Baleen whales — a group that includes the blue whale, the largest animal in Earth’s history — use a larynx, or voice box, anatomically modified to enable underwater vocalisation, researchers said on February 21. They have evolved a novel structure — a cushion consisting of fat and muscle that sits inside the larynx, the researchers said.

That means baleen whales make their sounds with their larynx, as do humans, while toothed whales — including dolphins, porpoises, killer whales and sperm whales — evolved a different mechanism employing a special organ in their nasal passages.

It was recognised in the 1970s that baleen whales are very vocal, but precisely how they produce their array of sounds had remained unclear.

“These are among the most spectacular animals that have ever roamed our planet.
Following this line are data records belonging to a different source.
(** What holds along every run of a direct endpoint. *)
Lemma ep_run_inv cr seed start s tr e :
  creds_ok cr -> ok s -> ep_run (Endpoint_new (Conn_new cr seed start) s) tr e ->
  ep_relay e = None /\ ok (ep_session e) /\ conn_inv cr (conn_of tr) (ep_conn e).
Proof.
  intros Hcr Hs. induction 1 as [|tr e1 ev e2 _ (Hr & Hm & Hi) He]; [split; [done|]; split; [done|]; apply conn_inv_new|].
  destruct (ep_step_conn _ _ _ Hr He) as [Hr2 Hc]. split; [done|]. split; [exact (ep_step_media e1 ev e2 Hr Hm He)|].
  rewrite conn_of_app. destruct Hc as [Hc|[-> ->]]; [by eapply inv_step|]. by rewrite app_nil_r.
Qed.

(** A media datagram leaving. *)
Lemma media_step e eg d e' :
  ep_relay e = None -> ok (ep_session e) -> ep_step e [Ep_media eg d] e' ->
  exists c, conn_step (ep_conn e) [] c /\ ep_conn e' = c /\ Conn_owes_answer c = false /\
    cn_state c = Established (eg_to eg) /\ eg_from eg = cn_local c /\ eg_ttl eg = Ttl_Default /\
    demux_classify d = Record_ /\ zlen d <= MAX_DATAGRAM.
Proof.
  intros Hr Hm Hs. inversion Hs as [ev c Hc Eev| | | | | | |now out e1 out' eg' Ho E d' Eev|]; subst.
  { destruct ev; done. }
  unfold Endpoint_get_output in E. rewrite Hr in E.
  destruct (Conn_get_output (ep_conn e) now out) as [[c o] [r|]] eqn:Ec; cbn [snd] in Eev; [done|].
  destruct (Conn_owes_answer c) eqn:Eo; [done|]. destruct (Conn_path c) as [to|] eqn:Ep; [|done].
  cbn in E. destruct (media_get_output _ _ _) as [[s o2] [[len|]|]] eqn:Em; [|done..]. apply pair_equal_spec in E as [E Eg].
  apply pair_equal_spec in E as [<- <-]. injection Eg as <-. injection Eev as <- <-.
  destruct (media_output _ _ _ _ _ _ Hm Em) as (Hl & Hn & Hmax & Hd). exists c.
  unfold Conn_path in Ep. destruct (cn_state c) eqn:Est; try done. injection Ep as ->. split_and!; try done.
  - by eapply ConnSpec.step_quiet.
  - unfold d'. rewrite zlen_take. cbn. lia.
Qed.
End direct.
They are highly intelligent, social animals that would have dwarfed most dinosaurs and feed on the smallest shrimp. They have the rare ability to learn new songs and spread their vocal culture across the planet,” said University of Southern Denmark biologist Coen Elemans, lead author of the study published in the journal Nature.

“To communicate and find each other in murky and dark oceans, baleen whales depend critically on the production of sound. For example, humpback females and their calves communicate with each other by voice, and humpback males sing to attract females,” Mr. Elemans added.

All baleen whales, also including the fin, sei, right, gray, minke, bowhead and others, make very-low frequency calls barely audible to humans. A few species including the humpback and bowhead produce the higher-pitched sounds that people would be more familiar recognising as whale songs.